TASK ITEM:
Each line that contains the word "which" is to be copied from the records below.

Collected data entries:
================================

(** * Authenticated HTTP client, credential store and session manager

    A shallow embedding of the TypeScript sources of the application
    scaffold: the two storage services, the auth storage built on them, the
    auth service, the session provider, the axios interceptors with the HTTP
    client and the error handler, the logger and the error tracker, the role
    hooks and the route guard, followed by the properties proved about them.

    Promises are modelled by a state-and-exception monad over a [World]:
    [await] is sequencing, a rejected promise is [Rejected], [try]/[catch] is
    [try_catch].  The platform (storage backends, clock, remote end) is the
    [Device] and [Env] part of the world; everything the code itself emits (log lines,
    callback invocations, dispatches) is appended to its [trace].

    The auth service appears twice.  In [authService] and [AuthProvider] its
    HTTP client is an interface whose calls have settled, for the properties
    that start from the answer to a request.  In [Wired] the client is the
    intercepted axios instance of the sources, which calls back into the
    refresh and the logout of the auth service; there a promise may stay
    pending, and the properties say when the operations settle. *)

From Stdlib Require Import ZArith String Ascii List Lia DecimalString DecimalZ DecimalPos.
From stdpp Require Import base gmap strings.

Open Scope Z_scope.
Open Scope string_scope.

(* ================================================================== *)
(** * JavaScript values                                                *)
(* ================================================================== *)

(** A number that is not an integer.  Numbers are IEEE 754 doubles: one that
    is not an integer is a binary fraction [m / 2^p] with [m] odd, and a
    numeral beyond the range of doubles is read as an infinity. *)
Inductive Float : Type :=
| Dyadic (m : Z) (p : positive)
| Infinite (negative : bool).

(** The values that travel through [JSON.stringify]/[JSON.parse] and through
    response bodies.  A number is a [JNum] when it is an integer (timestamps,
    status and business codes are) and a [JFloat] otherwise; [-0] is kept as
    [0], from which no operation of this program tells it apart.  A string is
    kept in its UTF-8 encoding; an object is the list of its own properties in
    enumeration order. *)
#[local] Unset Elimination Schemes.
Inductive JSON : Type :=
| JNull
| JBool (b : bool)
| JNum (n : Z)
| JStr (s : string)
| JArr (items : list JSON)
| JObj (fields : list (string * JSON))
| JFloat (x : Float).
#[local] Set Elimination Schemes.

(** [Number.prototype.toString] on an integer: plain decimal digits with a
    leading minus sign for negatives, which is how JavaScript prints the
    integers it holds exactly, those up to 2^53 in magnitude. *)
Definition Number_toString (n : Z) : string :=
  NilZero.string_of_int (Z.to_int n).

(** ** [parseInt(s, 10)]

    Leading white space is skipped, one optional sign is read, then the
    longest prefix of decimal digits; anything after it is ignored.  With no
    digit at all the result is [NaN], here [None]. *)
Definition is_white_space (c : ascii) : bool :=
  let n := nat_of_ascii c in
  ((9 <=? n) && (n <=? 13))%nat || (n =? 32)%nat.

Definition digit_value (c : ascii) : option Z :=
  let n := nat_of_ascii c in
  if ((48 <=? n) && (n <=? 57))%nat then Some (Z.of_nat n - 48) else None.
(** * ITS_LIVE datacube generation: a shallow embedding of [itscube.py]

    The development follows the Python class [ITSCube]:
    granule deduplication ([skip_duplicate_granules]), per-granule
    normalisation ([preprocess_dataset]), the layer accumulator
    ([add_layer], [clear_vars], [clear]), the cube assembler
    ([combine_layers]) and the sequential and parallel orchestrators
    ([create], [create_parallel]) with their variants for local granules
    ([create_from_local_no_api], [create_from_local_parallel_no_api]).

    Python exceptions are values of [exn] carried by the [result] monad.
    Library calls whose behaviour is not part of the repository
    ([datetime.strptime], [datetime.strftime], [int] on strings, opening a
    granule) are parameters, as are the class attributes set from the
    command line ([CELL_SIZE], [NUM_GRANULES_TO_WRITE]) and the six names
    that [itscube.py] reads from [itscube_types.py] although the latter does
    not define them; every general theorem holds for all of them.  The Zarr
    store is the log of the [to_zarr] calls made on it.

    The file has two parts: the definitions (the embedding, a concrete
    environment for the examples, and the predicates of the statements),
    then the proofs. *)

From Stdlib Require Import ZArith Ascii String.
From stdpp Require Import gmap strings list fin_maps pretty.

Open Scope string_scope.
Open Scope list_scope.
Open Scope Z_scope.

(** ** Exceptions and the result monad *)

Inductive exn :=
| RuntimeError (msg : string)
| AttributeError (name : string)
| KeyError (name : string)
| IndexError
| ValueError
| TypeError
| ZeroDivisionError.

Inductive result (A : Type) :=
| OK (a : A)
| Raise (e : exn).
Arguments OK {A} a.
Arguments Raise {A} e.

#[global] Instance result_ret : MRet result := fun A a => OK a.
#[global] Instance result_bind : MBind result := fun A B f r =>
  match r with
  | OK a => f a
  | Raise e => Raise e
  end.

Definition of_option {A} (e : exn) (o : option A) : result A :=
  match o with
  | Some a => OK a
  | None => Raise e
  end.

Definition is_OK {A} (r : result A) : bool :=
  match r with
  | OK _ => true
  | Raise _ => false
  end.

Definition result_map {A B} (f : A -> B) (r : result A) : result B :=
  match r with
  | OK a => OK (f a)
  | Raise e => Raise e
  end.

(** ** Strings: [str.split] and [os.path.basename] *)

Fixpoint split (sep : ascii) (s : string) : list string :=
  match s with
  | EmptyString => [EmptyString]
  | String c s' =>
      if Ascii.eqb c sep then EmptyString :: split sep s'
      else match split sep s' with
           | [] => [String c EmptyString]
           | t :: ts => String c t :: ts
           end
  end.

Definition basename (p : string) : string := List.last (split "/" p) p.

(** ** Granule deduplication *)

(** [ITSCube.DATE_FORMAT] *)
Definition DATE_FORMAT : string := "%Y%m%d".

(** The six values returned by [get_tokens_from_filename]; dates are
    [datetime] objects, represented by their position on the time line. *)
Record tokens := {
  url_acq_1 : Z;
  url_proc_1 : Z;
  path_row_1 : string;
  url_acq_2 : Z;
  url_proc_2 : Z;
  path_row_2 : string
}.

(** [keep_urls]: a Python dict, iterated in insertion order by [values()]. *)
Abbreviation keep_dict := (list (string * list string)).

Fixpoint dict_get (k : string) (d : keep_dict) : option (list string) :=
  match d with
  | [] => None
  | (k', v) :: d' => if decide (k = k') then Some v else dict_get k d'
  end.

(** Assignment to the list stored under an existing key (in-place update,
    the key keeps its position). *)
Fixpoint dict_set (k : string) (v : list string) (d : keep_dict) : keep_dict :=
  match d with
  | [] => []
  | (k', v') :: d' =>
      if decide (k = k') then (k', v) :: d' else (k', v') :: dict_set k v d'
  end.

Definition dict_values (d : keep_dict) : list string := List.concat (d.*2).

Section Dedup.

(** [datetime.strptime(value, format)]; [None] stands for [ValueError]. *)
Variable strptime : string -> string -> option Z.
(** [datetime.strftime(format)] *)
Variable strftime : Z -> string -> string.

Definition get_tokens_from_filename (filename : string) : result tokens :=
  let url_tokens := split "_" (basename filename) in
  t3 ← of_option IndexError (url_tokens !! 3%nat);
  url_acq_date_1 ← of_option ValueError (strptime t3 DATE_FORMAT);
  t4 ← of_option IndexError (url_tokens !! 4%nat);
  url_proc_date_1 ← of_option ValueError (strptime t4 DATE_FORMAT);
  url_path_row_1 ← of_option IndexError (url_tokens !! 2%nat);
  t11 ← of_option IndexError (url_tokens !! 11%nat);
  url_acq_date_2 ← of_option ValueError (strptime t11 DATE_FORMAT);
  t12 ← of_option IndexError (url_tokens !! 12%nat);
  url_proc_date_2 ← of_option ValueError (strptime t12 DATE_FORMAT);
  url_path_row_2 ← of_option IndexError (url_tokens !! 10%nat);
  OK {| url_acq_1 := url_acq_date_1; url_proc_1 := url_proc_date_1;
        path_row_1 := url_path_row_1;
        url_acq_2 := url_acq_date_2; url_proc_2 := url_proc_date_2;
        path_row_2 := url_path_row_2 |}.

(** The physical-pair key. *)
Definition granule_id (t : tokens) : string :=
  String.concat "_"
    [strftime (url_acq_1 t) DATE_FORMAT; path_row_1 t;
     strftime (url_acq_2 t) DATE_FORMAT; path_row_2 t].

================================

OUTPUT OF THE EXERCISE:
    intercepted axios instance of the sources, which calls back into the
    [0], from which no operation of this program tells it apart.  A string is
    leading minus sign for negatives, which is how JavaScript prints the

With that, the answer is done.